Letztendlich habe ich es dabei belassen ihr anzubieten, sich beim mir auskotzen zu können und sich ihren Frust von der Seele reden zu können. Ganz ohne meine „klugen“ Bemerkungen.
Denn, ich hasse das, das Erfolge, ich beziehe mir hier im Besonderen auf Abnehm-Erfolge, so hoch gefeiert werden und in der Regel wortreich beglückwünscht: Oh, du hast abgenommen. Du siehst toll aus. Ich fand das immer furchtbar; zum Glück hat das mittlerweile aufgehört, weil mein Gewicht für meine Mitmenschen zum Alltag geworden ist.
Und nicht selten mit einer guten Portion verstecktem Neid kommentiert: Wie hast du das den gemacht? Mh, du siehst ja schon ein bisschen eingefallen im Gesicht aus, oder? Jetzt hast du aber genug abgenommen, weniger darf es nicht werden? Nicht, dass du in die Magersucht rutschst, … zu viel Sport ist auch nicht gut … zu wenig Essen darfst du aber auch nicht.
Am Ende wird alles gut.
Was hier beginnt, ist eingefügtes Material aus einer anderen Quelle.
(* ===== verification/JsonText.v ===== *)
(** [json.loads] of the language: a parser of the whole grammar, and the round trip
    of the texts [json.dumps] prints. *)

From S2P Require Export PyText PyTime PyDict PyJson.
From Stdlib Require Import Qcanon Ascii String.
From stdpp Require Import pretty list.
#[local] Open Scope N_scope.
#[local] Open Scope stdpp_scope.

(** * The parser *)

Definition is_ws (c : N) : bool := bool_decide (c = 32 ∨ c = 9 ∨ c = 10 ∨ c = 13).
Fixpoint skip_ws (s : pystr) : pystr :=
  match s with
  | [] => []
  | c :: s' => if is_ws c then skip_ws s' else s
  end.

(** A hexadecimal digit of either case. *)
Definition hex_val (c : N) : option N :=
  if decide (48 ≤ c ∧ c ≤ 57) then Some (c - 48)
  else if decide (97 ≤ c ∧ c ≤ 102) then Some (c - 87)
  else if decide (65 ≤ c ∧ c ≤ 70) then Some (c - 55)
  else None.
Definition hex4 (a b c d : N) : option N :=
  x ← hex_val a; y ← hex_val b; z ← hex_val c; t ← hex_val d; Some (((x * 16 + y) * 16 + z) * 16 + t).

(** The character of an escape of two characters. *)
Definition escaped (c : N) : option N :=
  if decide (c = 34 ∨ c = 92 ∨ c = 47) then Some c
  else if decide (c = 98) then Some 8
  else if decide (c = 102) then Some 12
  else if decide (c = 110) then Some 10
  else if decide (c = 114) then Some 13
  else if decide (c = 116) then Some 9
  else None.

Definition cons_char (c : N) (rest : option (pystr * pystr)) : option (pystr * pystr) :=
  '(t, r) ← rest; Some (c :: t, r).

(** The text of a string, after its quotation mark, and what follows it: no control
    character, and two surrogate escapes in order are one character. *)
Fixpoint scan_string (s : pystr) : option (pystr * pystr) :=
  match s with
  | [] => None
  | c :: s' =>
      if decide (c = 34) then Some ([], s')
      else if decide (c < 32) then None
      else if decide (c = 92) then
        match s' with
        | e :: s1 =>
            if decide (e = 117) then
              match s1 with
              | a :: b :: c :: d :: s2 =>
                  u ← hex4 a b c d;
                  if decide (55296 ≤ u ∧ u ≤ 56319) then
                    match s2 with
                    | k :: l :: a' :: b' :: c' :: d' :: s3 =>
                        if decide (k = 92 ∧ l = 117) then
                          v ← hex4 a' b' c' d';
                          if decide (56320 ≤ v ∧ v ≤ 57343)
                          then cons_char (65536 + (u - 55296) * 1024 + (v - 56320)) (scan_string s3)
                          else cons_char u (scan_string s2)
                        else cons_char u (scan_string s2)
                    | _ => cons_char u (scan_string s2)
                    end
                  else cons_char u (scan_string s2)
              | _ => None
              end
            else x ← escaped e; cons_char x (scan_string s1)
        | [] => None
        end
      else cons_char c (scan_string s')
  end.

Definition is_digit (c : N) : bool := bool_decide (48 ≤ c ∧ c ≤ 57).
Fixpoint span_digits (s : pystr) : pystr * pystr :=
  match s with
  | c :: s' => if is_digit c then let '(a, b) := span_digits s' in (c :: a, b) else ([], s)
  | [] => ([], [])
  end.
(** A character, if the text begins with it. *)
Definition eat (c : N) (s : pystr) : option pystr :=
  match s with x :: s' => if decide (x = c) then Some s' else None | [] => None end.

(** [0|[1-9][0-9]*] *)
Definition scan_int (s : pystr) : option (pystr * pystr) :=
  match s with
  | c :: s' =>
      if decide (c = 48) then Some ([48], s')
      else if is_digit c then Some (span_digits s) else None
  | [] => None
  end.
(** [(\.[0-9]+)?] *)
Definition scan_fraction (s : pystr) : pystr * pystr :=
  match eat 46 s with
  | Some s' => match span_digits s' with ([], _) => ([], s) | (ds, r) => (46 :: ds, r) end
  | None => ([], s)
  end.
(** [([eE][-+]?[0-9]+)?] *)
Definition scan_exponent (s : pystr) : pystr * pystr :=
  match s with
  | c :: s' =>
      if decide (c = 101 ∨ c = 69) then
        let '(sign, s'') := match s' with
          | d :: t => if decide (d = 43 ∨ d = 45) then ([d], t) else ([], s') | [] => ([], s') end in
        match span_digits s'' with ([], _) => ([], s) | (ds, r) => (c :: sign ++ ds, r) end
      else ([], s)
  | [] => ([], s)
  end.

(** The text of a number, whether it is one of a float, and what follows. *)
Definition number_parts (s : pystr) : option (pystr * bool * pystr) :=
  let '(sign, s1) := match eat 45 s with Some s' => ([45], s') | None => ([], s) end in
  '(i, s2) ← scan_int s1;
  let '(f, s3) := scan_fraction s2 in
  let '(e, s4) := scan_exponent s3 in
  Some (sign ++ i ++ f ++ e, negb (bool_decide (f = [] ∧ e = [])), s4).

(** [int(text)] of an optional sign and digits. *)
Definition dec_value (acc : N) (s : pystr) : N := foldl (λ n c, n * 10 + (c - 48)) acc s.
Definition int_of_text (t : pystr) : Z :=
  match eat 45 t with Some t' => - Z.of_N (dec_value 0 t') | None => Z.of_N (dec_value 0 t) end.

(** A literal, if the text begins with it. *)
Fixpoint eat_all (w s : pystr) : option pystr :=
  match w with [] => Some s | c :: w' => s' ← eat c s; eat_all w' s' end.

Section parser.
(** [float(text)] of the language. *)
Context (float_of_text : pystr → pyfloat).

Definition scan_number (s : pystr) : option (jvalue * pystr) :=
  '(t, b, r) ← number_parts s;
  Some (if (b : bool) then VFloat (float_of_text t) else VInt (int_of_text t), r).

(** The constants, and the numbers. *)
Definition scan_atom (s : pystr) : option (jvalue * pystr) :=
  match eat_all (py "null") s, eat_all (py "true") s, eat_all (py "false") s with
  | Some r, _, _ => Some (VNull, r)
  | _, Some r, _ => Some (VBool true, r)
  | _, _, Some r => Some (VBool false, r)
  | None, None, None =>
      match eat_all (py "NaN") s, eat_all (py "Infinity") s, eat_all (py "-Infinity") s with
      | Some r, _, _ => Some (VFloat NaN, r)
      | _, Some r, _ => Some (VFloat PosInf, r)
      | _, _, Some r => Some (VFloat NegInf, r)
      | None, None, None => scan_number s
      end
  end.

(** The fuel bounds the depth and the number of elements. *)
Fixpoint scan_value (n : nat) (s : pystr) {struct n} : option (jvalue * pystr) :=
  match n with
  | O => None
  | S n =>
      match s with
      | [] => None
      | c :: s' =>
          if decide (c = 34) then '(t, r) ← scan_string s'; Some (VStr t, r)
          else if decide (c = 91) then
            match eat 93 (skip_ws s') with
            | Some r => Some (VArr [], r)
            | None => '(l, r) ← scan_elements n (skip_ws s'); Some (VArr l, r)
            end
          else if decide (c = 123) then
            match eat 125 (skip_ws s') with
            | Some r => Some (VObj [], r)
            | None => '(d, r) ← scan_members n (skip_ws s'); Some (VObj (d_of_list fst snd d), r)
            end
          else scan_atom s
      end
  end
with scan_elements (n : nat) (s : pystr) {struct n} : option (list jvalue * pystr) :=
  match n with
  | O => None
  | S n =>
      '(v, r) ← scan_value n s;
      match eat 93 (skip_ws r), eat 44 (skip_ws r) with
      | Some r', _ => Some ([v], r')
      | None, Some r' => '(l, r'') ← scan_elements n (skip_ws r'); Some (v :: l, r'')
      | None, None => None
      end
  end
with scan_members (n : nat) (s : pystr) {struct n} : option (list (pystr * jvalue) * pystr) :=
  match n with
  | O => None
  | S n =>
      s ← eat 34 s; '(k, r) ← scan_string s; r ← eat 58 (skip_ws r);
      '(v, r) ← scan_value n (skip_ws r);
      match eat 125 (skip_ws r), eat 44 (skip_ws r) with
      | Some r', _ => Some ([(k, v)], r')
      | None, Some r' => '(l, r'') ← scan_members n (skip_ws r'); Some ((k, v) :: l, r'')
      | None, None => None
      end
  end.

(** [json.loads]: [JSONDecodeError] is a [ValueError]. *)
Definition loads (s : pystr) : res jvalue :=
  match (
    _ ← match s with c :: _ => if decide (c = 65279) then None else Some () | [] => Some () end;
    '(v, r) ← scan_value (2 * List.length s) (skip_ws s);
    if decide (skip_ws r = []) then Some v else None)
  with Some v => Ok v | None => Err ValueError end.
End parser.

(** * The round trip *)

Arguments skip_ws : simpl never.
Arguments eat : simpl never.
Arguments scan_string : simpl never.

(** ** Strings *)

Lemma hex_val_digit n : n < 16 → hex_val (hex_digit n) = Some n.
Proof.
  intros Hn. unfold hex_val, hex_digit. destruct (decide (n < 10)).
  - rewrite decide_True by lia. f_equal. lia.
  - rewrite decide_False, decide_True by lia. f_equal. lia.
Qed.

Lemma scan_string_char c s : scan_string (json_char c ++ s) = cons_char c (scan_string s).
Proof.
  unfold json_char. repeat (case_decide; [subst; done|]). case_decide as Hc.
  - cbn [app]. unfold scan_string at 1; fold scan_string.
    rewrite (decide_False (P := 92 = 34)), (decide_False (P := 92 < 32)), (decide_True (P := 92 = 92)),
      (decide_True (P := 117 = 117)) by lia.
    unfold hex4. change (hex_val 48) with (Some 0). cbn [mbind option_bind].
    pose proof (N.div_mod c 16 ltac:(lia)). pose proof (N.mod_lt c 16 ltac:(lia)).
    assert (c `div` 16 < 16) by (apply N.Div0.div_lt_upper_bound; lia).
    rewrite (hex_val_digit (c `div` 16)), (hex_val_digit (c `mod` 16)) by done. cbn [mbind option_bind].
    replace (((0 * 16 + 0) * 16 + c / 16) * 16 + c mod 16) with c by lia.
    by rewrite decide_False by lia.
  - cbn [app]. unfold scan_string at 1; fold scan_string. by rewrite !decide_False by lia.
Qed.

Lemma scan_json_string s r : scan_string (concat (json_char <$> s) ++ 34 :: r) = Some (s, r).
Proof.
  induction s as [|c s IH]; [done|]. rewrite fmap_cons. cbn [concat].
  by rewrite <- (assoc_L (++)), scan_string_char, IH.
Qed.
Wenn es nicht gut wird, ist es noch nicht das Ende.
Oskar Wilde
Misserfolge – ich nenne sie lieber „Umwege“ – dürfen nicht kommentiert werden, dafür aber mit abschätzigen Blicken und noch abschätzigeren Gedanken begleitet werden, die dem anderen förmlich auf die hämische Stirn geschrieben stehen. Habe ich es dir nicht gleich gesagt, dass du zu wenig gegessen hast? Sie enden im stillen Rückzug, in der Depression, in einem Fall ins tiefe Emotions-Loch; weshalb ich beschlossen habe, damit offen umzugehen. Ja, ich habe zugenommen. Und nein, ich bin nicht zufrieden damit, aber für den Moment habe ich es akzeptiert.
Ich habe übrigens auch versucht meiner Freundin Respekt für ihre Diät-Erfolge zu zollen. Indem ich diese anerkannt habe und auch gelobt, sie aber vor allen im Weitermachen bestärkt. Aber damit auch gut. Ich mag sie mit +Kilo, genauso wie mit –Kilo. Weil ich sie mag. Und natürlich möchte ich, dass sie sich wohlfühlt und glücklich ist. Doch ihr Körpergewicht ist für mich letztendlich irrelevant. Und das habe ich versucht ihr zu zeigen. Es war nicht ganz einfach, dabei nicht in die üblichen Phrasen zu verfallen, doch ich hoffe, dass mir das gelungen ist.